[Items from a dataset]:
-*-

(* ===== verification/Document.v ===== *)
(** * Boolean expressions, conjunctions and documents
      (boolean_expr.go, document.go)

    The data a client hands to the index: a document is a disjunction of
    conjunctions; a conjunction maps a field to the list of expressions on it;
    an expression is a set of values that is included or excluded.  The last
    part of the file gives the meaning of these expressions on a query, which
    is what the indexes are proved to compute. *)

From stdpp Require Import base gmap strings numbers list.
From S2P Require Import Prelude GoValues Ids.
Open Scope Z_scope.

(** ** boolean_expr.go *)

Abbreviation BEField := string (only parsing).

(** [type ValueOpt int] with its constants; other numbers are representable and
    are rejected by the holders. *)
Abbreviation ValueOpt := Z (only parsing).
Definition ValueOptEQ : ValueOpt := 0.
Definition ValueOptGT : ValueOpt := 1.
Definition ValueOptLT : ValueOpt := 2.
Definition ValueOptBetween : ValueOpt := 3.

Record BoolValues := {
  Incl : bool;
  Value : Values;
  Operator : ValueOpt
}.

Record BooleanExpr := {
  be_values : BoolValues;
  be_field : BEField
}.

(** [type Assignments map[BEField]Values] *)
Abbreviation Assignments := (gmap string Values) (only parsing).

(** [func (ass Assignments) Size()]: the fields assigned a non-nil value. *)
(** [for _, v := range ass] *)
Fixpoint size_loop (size : Z) (l : list (BEField * Values)) : res Z :=
  match l with
  | [] => Ok size
  | kv :: l => isnil ← NilInterface kv.2; size_loop (if isnil : bool then size else size + 1) l
  end.

Definition Assignments_Size `{MapRange} (ass : Assignments) : res Z :=
  size_loop 0 (map_range ass).

Definition NewBoolExpr2 (field : BEField) (expr : BoolValues) : BooleanExpr :=
  {| be_values := expr; be_field := field |}.

Definition NewBoolExpr (field : BEField) (inc : bool) (v : Values) : BooleanExpr :=
  {| be_field := field;
     be_values := {| Value := v; Incl := inc; Operator := ValueOptEQ |} |}.

Definition NewIntValues (v : Z) (o : list Z) : Values := VInts KInt (Some ([v] ++ o)).
Definition NewInt32Values (v : Z) (o : list Z) : Values := VInts KInt32 (Some ([v] ++ o)).
Definition NewInt64Values (v : Z) (o : list Z) : Values := VInts KInt64 (Some ([v] ++ o)).
Definition NewStrValues (v : string) (ss : list string) : Values := VStrs (Some ([v] ++ ss)).

Definition NewBoolValue (op : ValueOpt) (value : Values) (incl : bool) : BoolValues :=
  {| Operator := op; Incl := incl; Value := value |}.

Definition NewGTBoolValue (value : Z) : BoolValues :=
  NewBoolValue ValueOptGT (VInt KInt64 value) true.

Definition NewLTBoolValue (value : Z) : BoolValues :=
  NewBoolValue ValueOptLT (VInt KInt64 value) true.

Definition booleanToken (v : BoolValues) : string :=
  if Incl v then "in" else "not".

Definition operatorName (v : BoolValues) : string :=
  if bool_decide (Operator v = ValueOptGT) then ">"
  else if bool_decide (Operator v = ValueOptLT) then "<"
  else if bool_decide (Operator v = ValueOptBetween) then "between"
  else "".

(** ** document.go *)

Record Conjunction := { Expressions : gmap string (list BoolValues) }.

Record Document := {
  doc_ID : DocID;
  doc_Version : Z;
  doc_Cons : list Conjunction
}.

Definition NewDocument (id : DocID) : Document :=
  {| doc_ID := id; doc_Version := 0; doc_Cons := [] |}.

(** [func (s DocIDList) Contain(id DocID) bool] *)
Fixpoint Contain (s : list DocID) (id : DocID) : bool :=
  match s with
  | [] => false
  | v :: s => if bool_decide (v = id) then true else Contain s id
  end.

(** [func (s DocIDList) Sub(other DocIDList)]; the inner loop is a membership
    test with [continue BASE]. *)
Fixpoint Sub_loop (r s other : list DocID) : list DocID :=
  match s with
  | [] => r
  | v :: s => if Contain other v then Sub_loop r s other else Sub_loop (r ++ [v]) s other
  end.

Definition Sub (s other : list DocID) : list DocID := Sub_loop [] s other.

Definition set_Cons (doc : Document) (cons : list Conjunction) : Document :=
  {| doc_ID := doc_ID doc; doc_Version := doc_Version doc; doc_Cons := cons |}.

Definition AddConjunction (doc : Document) (cons : list Conjunction) : Document :=
  foldl (fun doc conj => set_Cons doc (doc_Cons doc ++ [conj])) doc cons.

Definition AddConjunctions (doc : Document) (conj : Conjunction) (others : list Conjunction)
    : Document :=
  foldl (fun doc conj => set_Cons doc (doc_Cons doc ++ [conj]))
        (set_Cons doc (doc_Cons doc ++ [conj])) others.

Definition NewConjunction : Conjunction := {| Expressions := ∅ |}.

Definition addExpression (conj : Conjunction) (field : BEField) (bv : BoolValues) : Conjunction :=
  {| Expressions := <[field := default [] (Expressions conj !! field) ++ [bv]]> (Expressions conj) |}.

Definition In (conj : Conjunction) (field : BEField) (values : Values) : Conjunction :=
  addExpression conj field (NewBoolValue ValueOptEQ values true).

Definition NotIn (conj : Conjunction) (field : BEField) (values : Values) : Conjunction :=
  addExpression conj field (NewBoolValue ValueOptEQ values false).

Definition Include (conj : Conjunction) (field : BEField) (values : Values) : Conjunction :=
  addExpression conj field (NewBoolValue ValueOptEQ values true).

Definition Exclude (conj : Conjunction) (field : BEField) (values : Values) : Conjunction :=
  addExpression conj field (NewBoolValue ValueOptEQ values false).

Definition AddBoolExprs (conj : Conjunction) (exprs : list BooleanExpr) : Conjunction :=
  foldl (fun conj expr => addExpression conj (be_field expr) (be_values expr)) conj exprs.

Definition GreaterThan (conj : Conjunction) (field : BEField) (value : Z) : Conjunction :=
  AddBoolExprs conj [{| be_field := field; be_values := NewGTBoolValue value |}].

Definition LessThan (conj : Conjunction) (field : BEField) (value : Z) : Conjunction :=
  AddBoolExprs conj [{| be_field := field; be_values := NewLTBoolValue value |}].

Definition Between (conj : Conjunction) (field : BEField) (l h : Z) : Conjunction :=
  AddBoolExprs conj
    [{| be_field := field;
        be_values := NewBoolValue ValueOptBetween (VInts KInt64 (Some [l; h])) true |}].

Definition AddExpression3 (conj : Conjunction) (field : string) (include : bool) (values : Values)
    : Conjunction :=
  addExpression conj field (NewBoolValue ValueOptEQ values include).

(** The inner loop of [CalcConjSize]: count the field once, at its first
    include expression ([break EXPR]). *)
Fixpoint size_step (size : Z) (bvs : list BoolValues) : Z :=
  match bvs with
  | [] => size
  | expr :: bvs => if Incl expr then size + 1 else size_step size bvs
  end.

Definition CalcConjSize `{MapRange} (conj : Conjunction) : Z :=
  foldl (fun size kv => size_step size kv.2) 0 (map_range (Expressions conj)).

Definition ExpressionCount (conj : Conjunction) : Z := Z.of_nat (size (Expressions conj)).

(** ** Meaning of an expression on a query

    [hit f e] tells whether the values of expression [e] on field [f] meet the
    value the query assigns to [f].  An exclude expression that is hit makes
    the conjunction false; a field with include expressions needs one of them
    to be hit; a conjunction needs every one of its fields; a document needs
    one of its conjunctions. *)
Section Meaning.
Variable hit : BEField -> BoolValues -> bool.

Definition has_include (exprs : list BoolValues) : bool := existsb Incl exprs.

Definition include_hit (f : BEField) (exprs : list BoolValues) : bool :=
  existsb (fun e => Incl e && hit f e) exprs.

Definition exclude_hit (f : BEField) (exprs : list BoolValues) : bool :=
  existsb (fun e => negb (Incl e) && hit f e) exprs.

Definition field_sat (f : BEField) (exprs : list BoolValues) : bool :=
  negb (exclude_hit f exprs) && (negb (has_include exprs) || include_hit f exprs).

Definition conj_sat (conj : Conjunction) : bool :=
  forallb (fun kv => field_sat kv.1 kv.2) (map_to_list (Expressions conj)).

Definition doc_sat (doc : Document) : bool := existsb conj_sat (doc_Cons doc).

End Meaning.

(** The fields that count towards the size of a conjunction. *)
Definition include_fields (conj : Conjunction) : gmap string (list BoolValues) :=
  filter (fun kv => has_include kv.2 = true) (Expressions conj).

(** ** Lemmas *)

Lemma Contain_spec s id : Contain s id = true <-> id ∈ s.
Proof.
  induction s as [|v s IH]; simpl; [set_solver |].
  rewrite elem_of_cons. case_bool_decide; naive_solver.
Qed.

Lemma Sub_loop_filter r s other : Sub_loop r s other = r ++ filter (fun v => v ∉ other) s.
Proof.
  revert r. induction s as [|v s IH]; intros r; simpl; [by rewrite app_nil_r |].
  rewrite filter_cons. destruct (Contain other v) eqn:E.
  - apply Contain_spec in E. rewrite decide_False by (intros ?; done). apply IH.
  - assert (v ∉ other) by (rewrite <- Contain_spec, E; done).
    rewrite decide_True, IH by done. by rewrite <- app_assoc.
Qed.

Lemma size_step_spec size bvs :
  size_step size bvs = size + (if has_include bvs then 1 else 0).
Proof.
  induction bvs as [|e bvs IH]; simpl; [lia |]. by destruct (Incl e).
Qed.

(** A counting loop over the bindings of a map counts the bindings that pass. *)
Lemma foldl_count {A} (p : A -> bool) (l : list A) (n : Z) :
  foldl (fun acc x => acc + (if p x then 1 else 0)) n l
  = n + Z.of_nat (length (filter (fun x => p x = true) l)).
Proof.
  revert n. induction l as [|x l IH]; intros n; simpl; [lia |].
  rewrite IH, filter_cons.
  destruct (p x); [rewrite decide_True by done | rewrite decide_False by done]; simpl; lia.
Qed.

Lemma foldl_ext_eq {A B} (f g : A -> B -> A) l a :
  (forall a b, f a b = g a b) -> foldl f a l = foldl g a l.
Proof. intros Hfg. revert a. induction l as [|b l IH]; intros a; simpl; [done |]. by rewrite Hfg. Qed.

Section SizeFacts.
Context `{MapRange}.

Lemma CalcConjSize_count conj :
  CalcConjSize conj
  = Z.of_nat (length (filter (fun kv => has_include kv.2 = true) (map_to_list (Expressions conj)))).
Proof.
  unfold CalcConjSize.
  rewrite (foldl_ext_eq _ (fun acc (kv : string * list BoolValues) =>
    acc + (if has_include kv.2 then 1 else 0))) by (intros; apply size_step_spec).
  rewrite foldl_count. simpl. by rewrite map_range_perm.
Qed.

Lemma CalcConjSize_size conj :
  CalcConjSize conj = Z.of_nat (size (include_fields conj)).
Proof.
  rewrite CalcConjSize_count. f_equal. unfold include_fields.
  by rewrite <- length_map_to_list, map_to_list_filter_perm.
Qed.

(** No value of the query is an array. *)
Definition query_plain (ass : Assignments) : Prop := map_Forall (fun _ v => is_array v = false) ass.

#[export] Instance query_plain_dec ass : Decision (query_plain ass).
Proof. unfold query_plain. apply _. Defined.

(** The number of assigned values that are not nil. *)
Definition assigned (ass : Assignments) : nat :=
  length (filter (fun kv => negb (is_nil kv.2) = true) (map_to_list ass)).

Lemma size_loop_cases size l :
  (Forall (fun kv : BEField * Values => is_array kv.2 = false) l /\
   size_loop size l = Ok (size + Z.of_nat (length (filter (fun kv => negb (is_nil kv.2) = true) l)))) \/
  (~ Forall (fun kv : BEField * Values => is_array kv.2 = false) l /\ exists e, size_loop size l = Panic e).
Proof.
  revert size. induction l as [|kv l IH]; intros size; cbn [size_loop].
  - left. split; [constructor |]. simpl. by rewrite Z.add_0_r.
  - unfold NilInterface. destruct (is_array kv.2) eqn:Ea.
    { right. split; [| by eexists]. intros Hall. inversion Hall. congruence. }
    simpl. destruct (IH (if is_nil kv.2 then size else size + 1)) as [[Hall ->] | [Hno He]].
    + left. split; [by constructor |]. f_equal.
      destruct (is_nil kv.2) eqn:En.
      * rewrite filter_cons_False by (by rewrite En). done.
      * rewrite filter_cons_True by (by rewrite En). simpl. lia.
    + right. split; [| done]. intros Hall. inversion Hall. done.
Qed.

Lemma query_plain_range (ass : Assignments) :
  query_plain ass <-> Forall (fun kv => is_array kv.2 = false) (map_range ass).
Proof.
  unfold query_plain. rewrite map_Forall_to_list, map_range_perm. split; intros Hall; (eapply Forall_impl; [exact Hall |]); by intros [].
Qed.

Lemma Assignments_Size_cases (ass : Assignments) :
  (query_plain ass /\ Assignments_Size ass = Ok (Z.of_nat (assigned ass))) \/
  (~ query_plain ass /\ exists e, Assignments_Size ass = Panic e).
Proof.
  rewrite query_plain_range. unfold Assignments_Size, assigned.
  destruct (size_loop_cases 0 (map_range ass)) as [[Hall ->] | ?]; [left | by right].
  split; [done |]. simpl. by rewrite map_range_perm.
Qed.

End SizeFacts.

Section MeaningFacts.
Variable hit : BEField -> BoolValues -> bool.

Lemma has_include_spec exprs : has_include exprs = true <-> exists e, e ∈ exprs /\ Incl e = true.
Proof.
  unfold has_include. rewrite existsb_exists.
  by setoid_rewrite <- list_elem_of_In.
Qed.

Lemma include_hit_spec f exprs :
  include_hit hit f exprs = true <-> exists e, e ∈ exprs /\ Incl e = true /\ hit f e = true.
Proof.
  unfold include_hit. rewrite existsb_exists.
  setoid_rewrite <- list_elem_of_In. by setoid_rewrite andb_true_iff.
Qed.

Lemma exclude_hit_spec f exprs :
  exclude_hit hit f exprs = true <-> exists e, e ∈ exprs /\ Incl e = false /\ hit f e = true.
Proof.
  unfold exclude_hit. rewrite existsb_exists.
  setoid_rewrite <- list_elem_of_In. setoid_rewrite andb_true_iff.
  by setoid_rewrite negb_true_iff.
Qed.

Lemma field_sat_spec f exprs :
  field_sat hit f exprs = true <->
  exclude_hit hit f exprs = false /\
  (has_include exprs = true -> include_hit hit f exprs = true).
Proof.
  unfold field_sat. rewrite andb_true_iff, negb_true_iff, orb_true_iff, negb_true_iff.
  destruct (has_include exprs), (include_hit hit f exprs); naive_solver.
Qed.

Lemma conj_sat_spec conj :
  conj_sat hit conj = true <->
  forall f exprs, Expressions conj !! f = Some exprs -> field_sat hit f exprs = true.
Proof.
  unfold conj_sat. rewrite forallb_forall. split.
  - intros Hall f exprs Hf. apply (Hall (f, exprs)).
    by apply list_elem_of_In, elem_of_map_to_list.
  - intros Hall [f exprs] Hin%list_elem_of_In%elem_of_map_to_list. by apply Hall.
Qed.

End MeaningFacts.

-*-

[Assignment]: Reproduce, word for word and in full, only the lines above that start at the line with "rewrite decide_True, IH" and run through the line with "(map_to_list (Expressions conj)))).", both ends included.

[Response for this exercise]:
    rewrite decide_True, IH by done. by rewrite <- app_assoc.
Qed.

Lemma size_step_spec size bvs :
  size_step size bvs = size + (if has_include bvs then 1 else 0).
Proof.
  induction bvs as [|e bvs IH]; simpl; [lia |]. by destruct (Incl e).
Qed.

(** A counting loop over the bindings of a map counts the bindings that pass. *)
Lemma foldl_count {A} (p : A -> bool) (l : list A) (n : Z) :
  foldl (fun acc x => acc + (if p x then 1 else 0)) n l
  = n + Z.of_nat (length (filter (fun x => p x = true) l)).
Proof.
  revert n. induction l as [|x l IH]; intros n; simpl; [lia |].
  rewrite IH, filter_cons.
  destruct (p x); [rewrite decide_True by done | rewrite decide_False by done]; simpl; lia.
Qed.

Lemma foldl_ext_eq {A B} (f g : A -> B -> A) l a :
  (forall a b, f a b = g a b) -> foldl f a l = foldl g a l.
Proof. intros Hfg. revert a. induction l as [|b l IH]; intros a; simpl; [done |]. by rewrite Hfg. Qed.

Section SizeFacts.
Context `{MapRange}.

Lemma CalcConjSize_count conj :
  CalcConjSize conj
  = Z.of_nat (length (filter (fun kv => has_include kv.2 = true) (map_to_list (Expressions conj)))).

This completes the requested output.